▸ WORK INSTRUCTION: Using the records below, transcribe word for word the stretch from the line that contains "apply not_elem_of_cons in" through the line that contains "pose proof (rm_node_chain", both end lines included, and nothing else.

Stored data:
::::::::::

(** The lexical guard of [mv] and [cp] at work: when it lets the command
    pass, the source is not on the way to the destination. *)
Lemma guard_no_prefix h root ns n cs :
  parents_ok h root = true -> located h root ns n -> n <> root ->
  Forall (fun s => plain s = true) cs ->
  String.eqb ("/" +:+ join "/" ns) ("/" +:+ join "/" cs) = false ->
  startswith (("/" +:+ join "/" cs) +:+ "/") (("/" +:+ join "/" ns) +:+ "/") = false ->
  forall ns1 rest, cs = ns1 ++ rest -> ~ located h root ns1 n.
Proof.
  intros Hok Hloc Hroot Hcs Hneq Hguard ns1 rest -> Hloc1.
  pose proof (located_full_name _ _ _ _ Hok Hloc) as H1.
  pose proof (located_full_name _ _ _ _ Hok Hloc1) as H2.
  assert ("/" +:+ join "/" ns = "/" +:+ join "/" ns1) as E by congruence.
  destruct rest as [|r rest].
  - rewrite app_nil_r in Hneq. rewrite E in Hneq. by rewrite String.eqb_refl in Hneq.
  - assert (ns1 <> []) as Hne1.
    { intros ->. by apply located_nil in Hloc1. }
    rewrite join_app in Hguard by done. unfold startswith in Hguard.
    rewrite E in Hguard.
    assert (forall a b, ("/" +:+ (a +:+ "/" +:+ b)) +:+ "/"
                        = (("/" +:+ a) +:+ "/") +:+ (b +:+ "/")) as Hre.
    { intros a b. by rewrite !append_assoc. }
    rewrite Hre in Hguard. by rewrite prefix_append in Hguard.
Qed.
End KeepPath.

Lemma split_below cs e :
  Forall (fun s => plain s = true) cs -> contains "/" e = false ->
  split "/" (("/" +:+ join "/" cs) +:+ "/" +:+ e)
  = ("" :: (if decide (cs = []) then [""] else cs)) ++ [e].
Proof.
  intros Hcs He. change ("/" +:+ e) with (String "/" e).
  by rewrite split_app_sep, split_canonical_path, (split_no_sep _ _ He).
Qed.

Lemma canonical_below cs e :
  Forall (fun s => plain s = true) cs -> plain e = true ->
  canonical (split "/" (("/" +:+ join "/" cs) +:+ "/" +:+ e)) [] = cs ++ [e].
Proof.
  intros Hcs He. rewrite split_below by (done || by apply plain_noslash).
  assert (Forall (fun s => plain s = true) (cs ++ [e])) as Hall.
  { apply Forall_app. split; [done|]. by constructor. }
  destruct (decide (cs = [])) as [->|_].
  - simpl. by destruct (plain_skip _ He) as [-> ->].
  - simpl. by rewrite canonical_names.
Qed.

Section MvDir.
Context {V : Type}.
Local Abbreviation heap := (heap V).
Local Abbreviation M := (M V).
Implicit Types (h : heap).

Lemma resolve_loop_below h cs e a :
  Forall (fun s => plain s = true) cs -> contains "/" e = false ->
  resolve_loop h (split "/" (("/" +:+ join "/" cs) +:+ "/" +:+ e)) a
  = resolve_loop h (cs ++ [e]) a.
Proof.
  intros Hcs He. rewrite split_below by done.
  by destruct (decide (cs = [])) as [->|_].
Qed.

Lemma mv_tail_dir h d ndd k cs0 n nd (sh : shell) :
  nodes h !! d = Some ndd -> nbody ndd = Dir k cs0 ->
  nodes h !! n = Some nd -> d <> n ->
  (_ <- add_child d n ;; _ <- set_parent n (Some d) ;;
   ret (@None message, set_dirty sh)) h
  = (Ok (None, set_dirty sh), moved h d ndd k cs0 n nd (name nd)).
Proof.
  intros Hd Hb Hn Hne.
  unfold bind at 1. rewrite (add_child_dir _ _ _ _ _ _ Hd Hb).
  unfold set_parent. rewrite !bind_assoc. erewrite bind_rd; cycle 1.
  { unfold get. cbn [nodes]. rewrite list_lookup_insert_ne by done. by rewrite Hn. }
  done.
Qed.

Lemma located_name h root ns n :
  located h root ns n -> n <> root ->
  exists nd, nodes h !! n = Some nd /\ plain (name nd) = true.
Proof.
  intros [|ns' p e c _ He Hc] Hne; [done|].
  apply child_Some in Hc as (_ & nd & Hnd & <-). by exists nd.
Qed.

(** X18.  [mv] into an existing directory [d] that is not among the
    ancestors that taking out the source prunes, in a well-formed tree with
    distinct sibling names: when the command returns, the destination
    still resolves to [d], the moved node is the last child of [d] with
    [d] as its parent and its name, class, value and children as before,
    and the tree is well formed.  If no other child of [d] had the name of
    the moved node, the node is found under that name below the
    destination, that path is its full name, and sibling names are still
    distinct. *)
Theorem mv_into_directory h sh p0 src dst n dest d p ps sh' h' :
  parents_ok h (_tree sh) = true ->
  unique_siblings h = true ->
  resolve h (_tree sh) p0 None = Ok (Some (_cwd sh)) ->
  resolve h (_tree sh) src (Some (_cwd sh)) = Ok (Some n) ->
  resolve_path h dst (Some (_cwd sh)) = Ok dest ->
  resolve h (_tree sh) dest (Some (_cwd sh)) = Ok (Some d) ->
  chain h n (p :: ps) ->
  d ∉ n :: pruned h n (p :: ps) ->
  do_mv sh src dst h = (Ok (None, sh'), h') ->
  sh' = set_dirty sh /\
  (forall w, resolve h' (_tree sh) dest w = Ok (Some d)) /\
  parents_ok h' (_tree sh) = true /\
  exists nd cs0,
    nodes h !! n = Some nd /\
    nodes h' !! n = Some (Node (Some d) (name nd) (nbody nd)) /\
    kids h' d = cs0 ++ [n] /\
    ((forall x, child h d (name nd) = Ok (Some x) -> x = n) ->
     (forall w, resolve h' (_tree sh) (dest +:+ "/" +:+ name nd) w = Ok (Some n)) /\
     full_name h' n = resolve_path h' (dest +:+ "/" +:+ name nd) None /\
     unique_siblings h' = true).
Proof.
  intros Hok Hu%unique_siblings_P [nsw Hcwd]%resolve_root_located Hsrc Hrp Hdn Hc Hd Hrun;
    [|done].
  pose proof (parents_ok_linked _ _ Hok) as Hl.
  pose proof (parents_ok_root _ _ Hok) as Hroot.
  pose proof (resolve_located _ _ _ _ _ _ Hok Hcwd Hsrc) as Hloc.
  remember (canonical (split "/" src) (if is_abs src then [] else nsw)) as ns eqn:Ens.
  clear Ens.
  pose proof (located_full_name _ _ _ _ Hok Hloc) as Hfn.
  destruct (resolve_path_parts _ _ _ _ Hrp) as (parts & Hparts & Edest).
  pose proof (canonical_plain parts [] (Forall_nil_2 _) Hparts) as Hcs.
  remember (canonical parts []) as cs eqn:Ecs. clear Ecs Hparts parts.
  assert (located h (_tree sh) cs d) as Hlocd.
  { apply resolve_plain_located; [done|]. rewrite <- Hdn, Edest. unfold resolve.
    change (is_abs ("/" +:+ join "/" cs)) with true. cbv iota.
    by rewrite resolve_loop_path. }
  apply not_elem_of_cons in Hd as [Hdn_ne Hdp].
  assert (_tree sh <> n) as Hrn.
  { intros E. destruct Hc as (Hp & Hpn & _). rewrite <- E in Hp. congruence. }
  assert (String.eqb ("/" +:+ join "/" ns) dest = false) as Hneq.
  { apply String.eqb_neq. intros E. rewrite <- E in Hdn.
    rewrite (resolve_full_path _ _ _ _ (Some (_cwd sh)) Hloc) in Hdn. congruence. }
  unfold do_mv in Hrun. erewrite bind_rd in Hrun by exact Hsrc.
  erewrite bind_rd in Hrun by exact Hrp. erewrite bind_rd in Hrun by exact Hdn.
  cbv beta iota in Hrun. erewrite bind_rd in Hrun by exact Hfn.
  rewrite Hneq in Hrun. destruct (startswith _ _) eqn:Hguard; [done|].
  unfold bind at 1, rd at 1 in Hrun.
  destruct (is_directory h d) as [[|]| |] eqn:Hdir; [| |done..]; cycle 1.
  { done. }
  change (negb true) with false in Hrun. cbv iota in Hrun.
  pose proof (rm_node_chain _ _ _ _ Hc) as Hrm.
  rewrite (bind_ok _ _ _ _ _ Hrm) in Hrun.
  set (S := n :: pruned h n (p :: ps)) in *.
  set (h1 := unlink_all h S) in *.
  assert (shrinks h h1) as Hs by apply unlink_all_shrinks.
  pose proof (shrinks_linked _ _ Hs Hl) as Hl1.
  pose proof (preserves_run _ _ _ _ _ (rm_node_unique n) Hu Hrm) as Hu1.
  assert (unlisted h1 n) as Hun1.
  { apply unlink_all_unlisted; [done|by apply unique_kids_nodup|left]. }
  destruct (located_name _ _ _ _ Hloc ltac:(done)) as (nd & Hnd & Hplain).
  assert (nodes h1 !! n = Some nd) as Hnd1.
  { unfold h1, S. by rewrite rm_keeps_node. }
  assert (located h1 (_tree sh) cs d) as Hlocd1.
  { apply (located_shrunk h h1 (_tree sh) n S); try done.
    - intros q x Hx Hnin. by apply unlink_all_keeps_kid.
    - intros y [->|Hy]%elem_of_cons; [by left|right].
      by apply pruned_kids.
    - by apply not_elem_of_cons.
    - rewrite Edest in Hneq, Hguard.
      by apply (guard_no_prefix h (_tree sh) ns n cs). }
  assert (exists ndd k cs0, nodes h1 !! d = Some ndd /\ nbody ndd = Dir k cs0)
    as (ndd & k & cs0 & Hdd & Hbd).
  { unfold is_directory, get in Hdir. destruct (nodes h !! d) as [nd0|] eqn:E; [|done].
    destruct Hs as (_ & _ & H). destruct (H d nd0 E) as (nd' & Hd' & _ & _ & Hb').
    simpl in Hdir. destruct (nbody nd0) as [k0 c0|]; [|done].
    destruct (nbody nd') as [k' c'|] eqn:E'; [|done]. by exists nd', k', c'. }
  rewrite (mv_tail_dir h1 d ndd k cs0 n nd sh Hdd Hbd Hnd1 Hdn_ne) in Hrun.
  injection Hrun as <- <-.
  set (h' := moved h1 d ndd k cs0 n nd (name nd)).
  assert (resolve_loop h' cs (Some (_tree sh)) = Ok (Some d)) as Hresd.
  { apply moved_resolve_loop; try done; [by apply plain_nodots|].
    by apply located_resolve. }
  assert (parents_ok h' (_tree sh) = true) as Hok'.
  { apply linked_parents_ok; [by apply moved_linked|].
    unfold h'. rewrite moved_parent_of by done.
    by rewrite (shrinks_parent_of _ _ _ Hs). }
  split; [done|]. split; [|split; [done|]].
  { intros w. rewrite Edest. unfold resolve.
    change (is_abs ("/" +:+ join "/" cs)) with true. cbv iota.
    by rewrite resolve_loop_path. }
  exists nd, cs0. split; [done|]. split; [by apply moved_n|]. split.
  { unfold h'. rewrite moved_kids by done. by rewrite decide_True. }
  intros Hno.
  assert (find_child h1 cs0 (name nd) = Ok None) as Hfind.
  { destruct (child_linked_total h1 d (name nd) Hl1) as [[x|] Hch];
      [by eapply lookup_lt_Some|exfalso|].
    - pose proof (child_shrinks_back _ _ _ _ _ Hs Hu Hl Hch) as Hback.
      apply Hno in Hback as ->. apply child_Some in Hch as [Hin _]. by apply (Hun1 d).
    - unfold child, get in Hch. rewrite Hdd in Hch. simpl in Hch. by rewrite Hbd in Hch. }
  assert (resolve_loop h' (cs ++ [name nd]) (Some (_tree sh)) = Ok (Some n)) as Hfinal.
  { rewrite (resolve_loop_app _ _ _ _ _ Hresd). simpl.
    destruct (plain_skip _ Hplain) as [-> ->]. unfold h'.
    by rewrite (moved_new_child h1 d ndd k cs0 n nd _ Hdd Hbd Hnd1 Hdn_ne Hun1 Hfind). }
  split; [|split].
  - intros w. rewrite Edest. unfold resolve.
    change (is_abs (("/" +:+ join "/" cs) +:+ "/" +:+ name nd)) with true. cbv iota.
    rewrite resolve_loop_below; [done..|]. by apply plain_noslash.
  - rewrite Edest. unfold resolve_path, obind. rewrite canonical_below by done.
    apply (located_full_name _ (_tree sh)); [done|].
    apply resolve_plain_located; [|done].
    apply Forall_app. split; [done|]. by constructor.
  - apply unique_siblings_P. by apply moved_unique.
Qed.
End MvDir.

::::::::::

▸ RESPONSE TO THE EXERCISE:
  apply not_elem_of_cons in Hd as [Hdn_ne Hdp].
  assert (_tree sh <> n) as Hrn.
  { intros E. destruct Hc as (Hp & Hpn & _). rewrite <- E in Hp. congruence. }
  assert (String.eqb ("/" +:+ join "/" ns) dest = false) as Hneq.
  { apply String.eqb_neq. intros E. rewrite <- E in Hdn.
    rewrite (resolve_full_path _ _ _ _ (Some (_cwd sh)) Hloc) in Hdn. congruence. }
  unfold do_mv in Hrun. erewrite bind_rd in Hrun by exact Hsrc.
  erewrite bind_rd in Hrun by exact Hrp. erewrite bind_rd in Hrun by exact Hdn.
  cbv beta iota in Hrun. erewrite bind_rd in Hrun by exact Hfn.
  rewrite Hneq in Hrun. destruct (startswith _ _) eqn:Hguard; [done|].
  unfold bind at 1, rd at 1 in Hrun.
  destruct (is_directory h d) as [[|]| |] eqn:Hdir; [| |done..]; cycle 1.
  { done. }
  change (negb true) with false in Hrun. cbv iota in Hrun.
  pose proof (rm_node_chain _ _ _ _ Hc) as Hrm.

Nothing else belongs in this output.